▶ **Directions**:
Each line in the entries that has the word "repeat" has to be copied.

+---+

(** ** The request line *)

Lemma scan_word_app n w r : word_ok n w → (∀ c r', r = c :: r' → isspace c = true) → scan_word n (w ++ r) = Some (w, r).
Proof.
  clear Hm Ht Hhs Hcolon. intros [Hn Hw] Hr. unfold scan_word. destruct w as [|c w]; [unfold blen in Hn; simpl in Hn; lia|].
  apply Forall_cons in Hw as Hc. destruct Hc as [[Hc _] _].
  cbn [app span]. rewrite Hc. cbn [snd span]. rewrite Hc. cbn [negb].
  assert (forallb (fun c => negb (isspace c)) (c :: w) = true) as Hall.
  { apply forallb_forall. intros x Hx. rewrite Forall_forall in Hw. destruct (Hw x) as [-> _]; [by apply list_elem_of_In|done]. }
  pose proof (span_app (fun c => negb (isspace c)) (c :: w) r Hall) as Hs. cbn [app span] in Hs. rewrite Hc in Hs. cbn [negb] in Hs.
  rewrite Hs by (intros d r' Hd; rewrite (Hr d r' Hd); done). cbn [fst].
  rewrite ztake_ge by lia. rewrite (proj2 (Z.eqb_neq _ _)) by lia. f_equal. f_equal. change (c :: w ++ r) with ((c :: w) ++ r).
  by rewrite zdrop_app.
Qed.

Lemma scan_word_space n c p : isspace c = true → scan_word n (c :: p) = scan_word n p.
Proof. clear Hm Ht Hhs Hcolon. intros Hc. unfold scan_word. cbn [span]. rewrite Hc. by destruct (span isspace p). Qed.

Lemma request_line_head x : request_line (render_head m t hs ++ x) = Some (m, fst (span (fun c => negb (c =? 63)) t)).
Proof using Hm Ht.
  unfold request_line.
  assert (render_head m t hs ++ x = (request_text m t ++ [13]) ++ 10 :: crlf_lines (map line_of hs ++ [[]]) ++ x) as ->.
  { unfold render_head, head_lines, crlf_lines. cbn [map concat]. by rewrite <- !app_assoc. }
  rewrite span_app.
  2: { apply forallb_forall. intros c Hc. apply negb_true_iff, Z.eqb_neq. intros ->. apply list_elem_of_In in Hc.
       pose proof text_no_newline. clear Hm Ht Hhs Hcolon. set_solver. }
  2: { by intros c r [= <- _]. }
  cbn [fst].
  assert (blen (request_text m t ++ [13]) <= 511) as Hb.
  { unfold request_text. rewrite blen_app, blen_app, blen_cons, blen_app. change (blen (bs " HTTP/1.1")) with 9. change (blen [13]) with 1.
    destruct Hm as [? _], Ht as [? _]. lia. }
  rewrite ztake_ge by done.
  rewrite c_str_id.
  2: { clear Hcolon Hhs. unfold request_text. destruct Hm as [_ Hmw], Ht as [_ Htw]. unfold cstring in *.
       assert (Forall (λ c, 0 < c < 256) (bs " HTTP/1.1")) by (vm_compute; repeat constructor).
       repeat first [apply Forall_app; split | constructor]; try lia; try done.
       - eapply Forall_impl; [exact Hmw|]. cbn. lia.
       - eapply Forall_impl; [exact Htw|]. cbn. lia. }
  unfold request_text. rewrite <- !app_assoc. cbn [app].
  rewrite (scan_word_app 7) by (done || by intros c r' [= <- _]). cbn [mbind option_bind].
  assert (scan_word 255 (32 :: (t ++ bs " HTTP/1.1") ++ [13]) = Some (t, bs " HTTP/1.1" ++ [13])) as ->; [|done].
  rewrite <- app_assoc, scan_word_space by done.
  apply scan_word_app; [done|]. by intros c r' [= <- _].
Qed.

(** ** The header lines *)

Lemma head_lines_of x : lines_of (render_head m t hs ++ x) (blen (render_head m t hs)) = annotate (head_lines m t hs) x.
Proof using Hm Ht Hhs.
  clear Hcolon. unfold lines_of. apply header_lines_spec; [apply head_no_newline|]. unfold render_head, blen. lia.
Qed.

Lemma request_no_header name : 58 ∉ name → 32 ∉ name → ci_prefix (request_text m t) (name ++ [58]) = false.
Proof using Hcolon.
  clear Hm Ht Hhs. intros Hn Hs. apply not_true_iff_false. rewrite ci_prefix_spec. unfold request_text. rewrite !lower_app.
  change (lower [58]) with [58]. intros E.
  pose proof (ztake_zdrop (blen (name ++ [58])) (lower m ++ lower (32 :: t ++ bs " HTTP/1.1"))) as Hz.
  rewrite <- E in Hz. set (k := zdrop _ _) in Hz. cbn [lower map] in Hz. change (Name.tolower 32) with 32 in Hz.
  assert (32 ∉ lower name) as Hs'.
  { intros (c & Hc & Hin)%list_elem_of_fmap. unfold Name.tolower in Hc. change (ch "A") with 65 in Hc. change (ch "Z") with 90 in Hc.
    destruct ((65 <=? c) && (c <=? 90)) eqn:Er; [lia|]. by subst c. }
  symmetry in Hz. apply prefix_cases in Hz as [(y & Hy & _)|(y & Hy & Hk & Hne)].
  - apply lower_colon in Hcolon. apply Hcolon. fold (lower m). rewrite Hy. set_solver.
  - destruct y as [|c y]; [done|]. cbn [app] in Hk. injection Hk as <- _.
    assert (32 ∈ lower name ++ [58]) as Hin by (rewrite Hy; set_solver). clear Hcolon. set_solver.
Qed.

Lemma line_value h name : named name h = true → zdrop (blen (name ++ [58])) (line_of h) = 32 :: snd h.
Proof.
  clear Hm Ht Hhs Hcolon. unfold named. intros Hn%bool_decide_eq_true.
  assert (blen (name ++ [58]) = blen (fst h ++ [58])) as ->.
  { apply (f_equal blen) in Hn. unfold lower, blen in *. rewrite !length_map in Hn. rewrite !length_app. lia. }
  unfold line_of. change ([58; 32] ++ snd h) with ([58] ++ 32 :: snd h). by rewrite app_assoc, zdrop_app.
Qed.

Lemma announced name word x :
  58 ∉ name → 32 ∉ name → word ≠ [] →
  existsb (value_has (name ++ [58]) word) (lines_of (render_head m t hs ++ x) (blen (render_head m t hs))) =
  announces name word hs.
Proof using Hm Ht Hhs Hcolon.
  intros Hn Hs Hw. rewrite head_lines_of.
  rewrite (existsb_annotate _ (λ l, ci_prefix l (name ++ [58]) && has_word (zdrop (blen (name ++ [58])) l) word)).
  2: { intros l k. by apply value_has_line. }
  unfold head_lines. cbn [existsb]. rewrite request_no_header by done. cbn [andb orb].
  rewrite existsb_app. cbn [existsb]. assert (ci_prefix [] (name ++ [58]) = false) as -> by (by destruct name).
  cbn [andb orb]. rewrite orb_false_r. unfold announces. clear Hm Ht Hcolon.
  induction Hhs as [|h l (Hc & _) Hl IH]; [done|]. cbn [map existsb]. rewrite (IH Hl), line_named by done.
  destruct (named name h) eqn:E; [|done]. by rewrite line_value.
Qed.

Lemma find_map {A B} (f : B → bool) (g : A → B) l : List.find f (map g l) = g <$> List.find (λ a, f (g a)) l.
Proof. induction l as [|a l IH]; [done|]. cbn. by destruct (f (g a)). Qed.

Lemma find_app {A} (f : A → bool) l k :
  List.find f (l ++ k) = match List.find f l with Some a => Some a | None => List.find f k end.
Proof. induction l as [|a l IH]; [done|]. cbn. by destruct (f a). Qed.

Lemma find_named name : 58 ∉ name →
  List.find (λ l, ci_prefix (line_of l) (name ++ [58])) hs = List.find (named name) hs.
Proof using Hhs.
  clear Hm Ht Hcolon. intros Hn. induction Hhs as [|h l (Hc & _) Hl IH]; [done|]. cbn [List.find].
  rewrite line_named by done. by rewrite (IH Hl).
Qed.

Lemma strtol_digits ds r : ds ≠ [] → forallb isdigit ds = true → (∀ c r', r = c :: r' → isdigit c = false) →
  digits_value 10 ds <= LONG_MAX → strtol10 (ds ++ r) = digits_value 10 ds.
Proof.
  clear Hm Ht Hhs Hcolon. intros Hne Hd Hr Hmax. destruct ds as [|c ds]; [done|].
  assert (48 <= c <= 57) as Hc.
  { cbn [forallb] in Hd. unfold isdigit in Hd at 1. lia. }
  assert (snd (span isspace ((c :: ds) ++ r)) = (c :: ds) ++ r) as Hsp.
  { cbn [app span]. assert (isspace c = false) as -> by (unfold isspace; lia). done. }
  unfold strtol10. rewrite Hsp. cbn [app].
  assert (∀ (X : Type) (a : list Z → X) b d, match c :: ds ++ r with 45 :: p => a p | 43 :: p => b p | _ => d end = d) as Hsel.
  { intros. destruct c as [|c|c]; try lia. do 6 (destruct c as [c|c|]; try done; try lia). }
  rewrite Hsel. change (c :: ds ++ r) with ((c :: ds) ++ r). rewrite span_app by done. cbn [fst]. lia.
Qed.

+---+

▶ **Exercise solution**:
       assert (Forall (λ c, 0 < c < 256) (bs " HTTP/1.1")) by (vm_compute; repeat constructor).
       repeat first [apply Forall_app; split | constructor]; try lia; try done.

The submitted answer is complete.